Material for the task Block Start

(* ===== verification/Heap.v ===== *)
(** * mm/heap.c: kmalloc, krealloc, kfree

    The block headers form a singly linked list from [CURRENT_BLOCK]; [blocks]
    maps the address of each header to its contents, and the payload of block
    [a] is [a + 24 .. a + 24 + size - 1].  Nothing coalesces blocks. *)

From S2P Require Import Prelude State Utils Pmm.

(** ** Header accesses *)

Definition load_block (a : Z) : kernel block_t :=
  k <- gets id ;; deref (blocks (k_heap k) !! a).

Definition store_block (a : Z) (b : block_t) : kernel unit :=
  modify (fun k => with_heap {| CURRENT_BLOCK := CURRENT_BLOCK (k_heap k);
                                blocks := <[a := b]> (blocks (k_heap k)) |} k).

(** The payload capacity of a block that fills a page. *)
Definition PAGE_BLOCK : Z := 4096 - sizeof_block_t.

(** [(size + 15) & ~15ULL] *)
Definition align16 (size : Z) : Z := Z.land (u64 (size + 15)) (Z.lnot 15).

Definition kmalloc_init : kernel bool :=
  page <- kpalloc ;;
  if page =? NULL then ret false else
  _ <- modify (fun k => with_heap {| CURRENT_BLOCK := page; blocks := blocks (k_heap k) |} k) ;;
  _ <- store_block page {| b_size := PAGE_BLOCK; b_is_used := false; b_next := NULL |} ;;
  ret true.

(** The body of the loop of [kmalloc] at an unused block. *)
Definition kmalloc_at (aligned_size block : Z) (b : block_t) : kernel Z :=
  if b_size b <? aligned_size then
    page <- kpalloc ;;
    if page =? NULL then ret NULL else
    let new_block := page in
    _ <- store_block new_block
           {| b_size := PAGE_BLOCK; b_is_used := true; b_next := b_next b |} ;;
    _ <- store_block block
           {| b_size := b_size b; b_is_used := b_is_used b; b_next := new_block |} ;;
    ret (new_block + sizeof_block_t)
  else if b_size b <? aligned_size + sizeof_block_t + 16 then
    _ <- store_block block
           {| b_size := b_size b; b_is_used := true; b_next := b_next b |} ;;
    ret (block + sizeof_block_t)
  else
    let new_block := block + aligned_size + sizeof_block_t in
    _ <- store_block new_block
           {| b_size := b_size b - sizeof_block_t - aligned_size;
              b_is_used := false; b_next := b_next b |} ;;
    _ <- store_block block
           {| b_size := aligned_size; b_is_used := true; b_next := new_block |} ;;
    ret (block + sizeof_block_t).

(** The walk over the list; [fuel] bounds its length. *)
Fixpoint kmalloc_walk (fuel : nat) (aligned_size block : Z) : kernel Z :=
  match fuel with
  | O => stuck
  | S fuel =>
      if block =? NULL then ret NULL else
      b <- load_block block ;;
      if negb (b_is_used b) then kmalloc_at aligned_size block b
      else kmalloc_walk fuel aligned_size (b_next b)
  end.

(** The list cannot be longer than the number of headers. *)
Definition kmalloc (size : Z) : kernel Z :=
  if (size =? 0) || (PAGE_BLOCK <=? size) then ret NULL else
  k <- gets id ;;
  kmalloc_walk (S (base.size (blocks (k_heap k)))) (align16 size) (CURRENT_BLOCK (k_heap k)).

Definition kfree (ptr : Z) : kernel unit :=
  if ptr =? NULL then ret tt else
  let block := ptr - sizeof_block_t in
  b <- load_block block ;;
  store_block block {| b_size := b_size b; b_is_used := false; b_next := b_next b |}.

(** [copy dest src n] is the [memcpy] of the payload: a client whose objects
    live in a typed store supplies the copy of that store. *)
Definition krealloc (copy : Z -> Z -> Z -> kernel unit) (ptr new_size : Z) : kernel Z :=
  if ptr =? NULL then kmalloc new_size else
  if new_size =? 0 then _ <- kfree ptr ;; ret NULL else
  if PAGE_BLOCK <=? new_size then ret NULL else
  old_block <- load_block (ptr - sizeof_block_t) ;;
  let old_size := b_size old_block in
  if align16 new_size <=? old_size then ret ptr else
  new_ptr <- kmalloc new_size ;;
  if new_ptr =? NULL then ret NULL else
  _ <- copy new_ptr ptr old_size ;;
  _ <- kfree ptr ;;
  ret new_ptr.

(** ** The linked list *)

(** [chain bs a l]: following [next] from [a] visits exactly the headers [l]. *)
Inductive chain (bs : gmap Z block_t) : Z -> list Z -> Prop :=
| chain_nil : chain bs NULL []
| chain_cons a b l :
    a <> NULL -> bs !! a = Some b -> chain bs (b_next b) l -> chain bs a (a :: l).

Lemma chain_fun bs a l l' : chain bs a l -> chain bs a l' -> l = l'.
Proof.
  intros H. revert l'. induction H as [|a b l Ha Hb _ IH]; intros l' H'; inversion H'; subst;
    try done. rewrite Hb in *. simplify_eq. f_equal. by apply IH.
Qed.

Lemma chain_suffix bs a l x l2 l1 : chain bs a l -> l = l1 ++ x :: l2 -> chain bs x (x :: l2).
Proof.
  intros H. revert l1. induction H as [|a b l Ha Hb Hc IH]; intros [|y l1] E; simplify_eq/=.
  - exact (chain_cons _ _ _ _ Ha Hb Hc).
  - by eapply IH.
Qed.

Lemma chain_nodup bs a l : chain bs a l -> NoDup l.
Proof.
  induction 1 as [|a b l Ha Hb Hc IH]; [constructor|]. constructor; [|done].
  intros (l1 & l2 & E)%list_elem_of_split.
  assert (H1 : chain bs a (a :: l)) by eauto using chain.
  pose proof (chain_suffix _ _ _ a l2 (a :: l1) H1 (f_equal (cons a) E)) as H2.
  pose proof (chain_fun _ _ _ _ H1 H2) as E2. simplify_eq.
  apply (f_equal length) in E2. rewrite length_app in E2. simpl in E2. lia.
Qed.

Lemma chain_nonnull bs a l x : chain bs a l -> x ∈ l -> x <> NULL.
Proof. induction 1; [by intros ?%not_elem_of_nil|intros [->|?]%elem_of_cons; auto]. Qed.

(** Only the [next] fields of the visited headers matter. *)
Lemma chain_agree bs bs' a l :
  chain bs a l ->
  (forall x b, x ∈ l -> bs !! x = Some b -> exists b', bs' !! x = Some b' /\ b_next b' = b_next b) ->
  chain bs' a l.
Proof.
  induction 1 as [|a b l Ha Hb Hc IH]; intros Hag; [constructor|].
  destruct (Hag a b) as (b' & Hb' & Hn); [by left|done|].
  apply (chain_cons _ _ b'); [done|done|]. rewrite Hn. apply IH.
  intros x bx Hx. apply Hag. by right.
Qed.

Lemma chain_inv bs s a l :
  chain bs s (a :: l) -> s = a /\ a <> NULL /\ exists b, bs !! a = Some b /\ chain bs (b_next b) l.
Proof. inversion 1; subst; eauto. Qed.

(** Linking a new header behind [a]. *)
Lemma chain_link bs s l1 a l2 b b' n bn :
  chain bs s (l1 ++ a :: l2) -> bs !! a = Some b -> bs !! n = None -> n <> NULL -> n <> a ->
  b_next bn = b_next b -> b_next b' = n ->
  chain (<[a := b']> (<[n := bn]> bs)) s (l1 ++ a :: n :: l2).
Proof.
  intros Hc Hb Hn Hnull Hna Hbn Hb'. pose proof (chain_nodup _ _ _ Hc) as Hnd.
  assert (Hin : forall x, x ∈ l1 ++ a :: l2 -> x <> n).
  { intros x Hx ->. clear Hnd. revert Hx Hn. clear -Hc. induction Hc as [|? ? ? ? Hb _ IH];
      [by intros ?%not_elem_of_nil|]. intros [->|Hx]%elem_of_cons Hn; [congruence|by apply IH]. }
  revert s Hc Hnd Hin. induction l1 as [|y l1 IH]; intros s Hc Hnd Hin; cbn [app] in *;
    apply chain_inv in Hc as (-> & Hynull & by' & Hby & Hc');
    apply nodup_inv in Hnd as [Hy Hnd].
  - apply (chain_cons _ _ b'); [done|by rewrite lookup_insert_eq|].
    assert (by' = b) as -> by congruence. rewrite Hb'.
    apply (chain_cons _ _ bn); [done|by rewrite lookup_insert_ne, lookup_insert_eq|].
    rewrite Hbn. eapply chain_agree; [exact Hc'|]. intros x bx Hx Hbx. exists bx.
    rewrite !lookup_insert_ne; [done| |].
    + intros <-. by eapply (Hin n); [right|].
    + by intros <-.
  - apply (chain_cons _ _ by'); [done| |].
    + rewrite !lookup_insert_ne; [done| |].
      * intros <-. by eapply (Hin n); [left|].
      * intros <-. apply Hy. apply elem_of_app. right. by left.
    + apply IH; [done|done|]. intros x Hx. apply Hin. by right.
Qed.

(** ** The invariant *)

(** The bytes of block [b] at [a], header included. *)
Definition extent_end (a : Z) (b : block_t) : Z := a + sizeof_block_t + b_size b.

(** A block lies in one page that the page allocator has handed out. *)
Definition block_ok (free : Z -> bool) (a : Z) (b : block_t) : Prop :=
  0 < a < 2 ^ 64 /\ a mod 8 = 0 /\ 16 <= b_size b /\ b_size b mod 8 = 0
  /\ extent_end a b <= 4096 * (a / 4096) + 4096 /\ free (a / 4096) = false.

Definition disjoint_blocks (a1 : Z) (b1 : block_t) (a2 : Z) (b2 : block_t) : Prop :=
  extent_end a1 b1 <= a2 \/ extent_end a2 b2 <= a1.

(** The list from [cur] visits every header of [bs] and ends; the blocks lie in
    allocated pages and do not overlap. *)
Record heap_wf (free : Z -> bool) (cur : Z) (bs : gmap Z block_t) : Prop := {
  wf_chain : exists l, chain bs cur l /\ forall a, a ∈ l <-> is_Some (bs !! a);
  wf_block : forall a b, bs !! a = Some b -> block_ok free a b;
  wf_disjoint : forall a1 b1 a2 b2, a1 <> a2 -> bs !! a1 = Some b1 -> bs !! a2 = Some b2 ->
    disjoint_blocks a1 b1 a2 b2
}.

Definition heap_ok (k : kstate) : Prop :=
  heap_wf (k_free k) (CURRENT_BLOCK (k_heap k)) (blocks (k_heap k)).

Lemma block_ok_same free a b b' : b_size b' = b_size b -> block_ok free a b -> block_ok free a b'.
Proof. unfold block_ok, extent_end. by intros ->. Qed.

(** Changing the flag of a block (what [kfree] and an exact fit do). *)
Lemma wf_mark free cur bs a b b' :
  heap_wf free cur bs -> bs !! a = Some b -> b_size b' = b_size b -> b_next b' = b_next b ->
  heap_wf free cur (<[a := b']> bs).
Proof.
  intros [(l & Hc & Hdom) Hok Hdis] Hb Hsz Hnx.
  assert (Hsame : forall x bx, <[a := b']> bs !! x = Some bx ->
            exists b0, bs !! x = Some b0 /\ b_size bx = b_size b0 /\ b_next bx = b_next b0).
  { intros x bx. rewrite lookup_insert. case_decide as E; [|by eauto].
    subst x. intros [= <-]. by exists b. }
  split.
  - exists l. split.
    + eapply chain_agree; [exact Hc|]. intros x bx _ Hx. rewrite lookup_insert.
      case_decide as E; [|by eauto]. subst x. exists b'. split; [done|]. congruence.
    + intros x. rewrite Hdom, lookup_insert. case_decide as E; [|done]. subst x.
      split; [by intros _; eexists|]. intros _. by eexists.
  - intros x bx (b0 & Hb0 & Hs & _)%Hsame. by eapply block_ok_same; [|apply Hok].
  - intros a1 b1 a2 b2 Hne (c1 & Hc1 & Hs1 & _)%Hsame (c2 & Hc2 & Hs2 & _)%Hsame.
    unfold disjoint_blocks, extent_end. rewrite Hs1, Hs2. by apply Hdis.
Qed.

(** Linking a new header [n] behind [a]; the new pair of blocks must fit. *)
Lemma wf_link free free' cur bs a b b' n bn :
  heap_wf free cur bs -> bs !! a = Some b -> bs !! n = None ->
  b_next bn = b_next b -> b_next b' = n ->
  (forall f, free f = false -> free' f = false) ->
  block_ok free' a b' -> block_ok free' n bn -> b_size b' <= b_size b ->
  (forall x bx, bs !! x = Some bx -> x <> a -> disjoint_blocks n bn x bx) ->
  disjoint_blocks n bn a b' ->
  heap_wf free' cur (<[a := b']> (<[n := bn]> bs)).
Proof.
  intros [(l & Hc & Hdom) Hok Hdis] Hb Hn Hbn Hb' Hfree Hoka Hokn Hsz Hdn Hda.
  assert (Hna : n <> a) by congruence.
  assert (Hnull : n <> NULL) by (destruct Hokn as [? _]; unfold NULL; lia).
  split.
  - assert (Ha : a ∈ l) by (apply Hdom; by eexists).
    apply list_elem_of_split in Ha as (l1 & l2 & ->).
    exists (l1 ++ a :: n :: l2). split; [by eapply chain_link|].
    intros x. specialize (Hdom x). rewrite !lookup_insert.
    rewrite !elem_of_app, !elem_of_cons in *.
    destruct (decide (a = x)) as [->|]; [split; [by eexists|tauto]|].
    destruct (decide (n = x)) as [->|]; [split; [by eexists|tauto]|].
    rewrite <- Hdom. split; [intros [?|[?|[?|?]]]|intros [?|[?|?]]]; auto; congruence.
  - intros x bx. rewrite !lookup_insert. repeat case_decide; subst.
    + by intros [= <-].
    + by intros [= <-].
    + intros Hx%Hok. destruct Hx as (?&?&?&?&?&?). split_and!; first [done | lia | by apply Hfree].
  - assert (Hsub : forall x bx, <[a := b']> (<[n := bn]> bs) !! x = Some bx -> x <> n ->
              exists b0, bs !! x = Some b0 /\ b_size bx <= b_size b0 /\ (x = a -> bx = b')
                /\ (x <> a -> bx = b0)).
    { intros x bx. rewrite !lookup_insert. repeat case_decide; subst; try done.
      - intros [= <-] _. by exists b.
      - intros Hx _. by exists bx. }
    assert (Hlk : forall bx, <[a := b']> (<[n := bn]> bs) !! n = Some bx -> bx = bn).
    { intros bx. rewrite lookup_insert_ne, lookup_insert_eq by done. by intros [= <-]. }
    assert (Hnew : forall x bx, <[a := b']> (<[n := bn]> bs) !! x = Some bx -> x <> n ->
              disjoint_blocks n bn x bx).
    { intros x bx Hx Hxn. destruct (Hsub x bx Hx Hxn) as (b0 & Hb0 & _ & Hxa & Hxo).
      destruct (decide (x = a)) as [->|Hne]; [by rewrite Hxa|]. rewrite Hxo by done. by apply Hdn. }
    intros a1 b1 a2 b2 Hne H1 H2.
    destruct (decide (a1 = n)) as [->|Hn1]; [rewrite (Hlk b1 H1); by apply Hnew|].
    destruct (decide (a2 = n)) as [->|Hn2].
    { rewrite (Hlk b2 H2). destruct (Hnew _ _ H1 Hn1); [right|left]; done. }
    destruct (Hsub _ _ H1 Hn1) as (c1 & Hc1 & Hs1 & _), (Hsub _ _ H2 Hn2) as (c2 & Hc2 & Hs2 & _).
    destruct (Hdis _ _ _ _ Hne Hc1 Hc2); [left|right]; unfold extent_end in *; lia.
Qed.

Material for the task Block End

**Prompt:** Count each line of the entries that holds the word "constructor", then state the total and nothing more.

**Exercise solution:** 2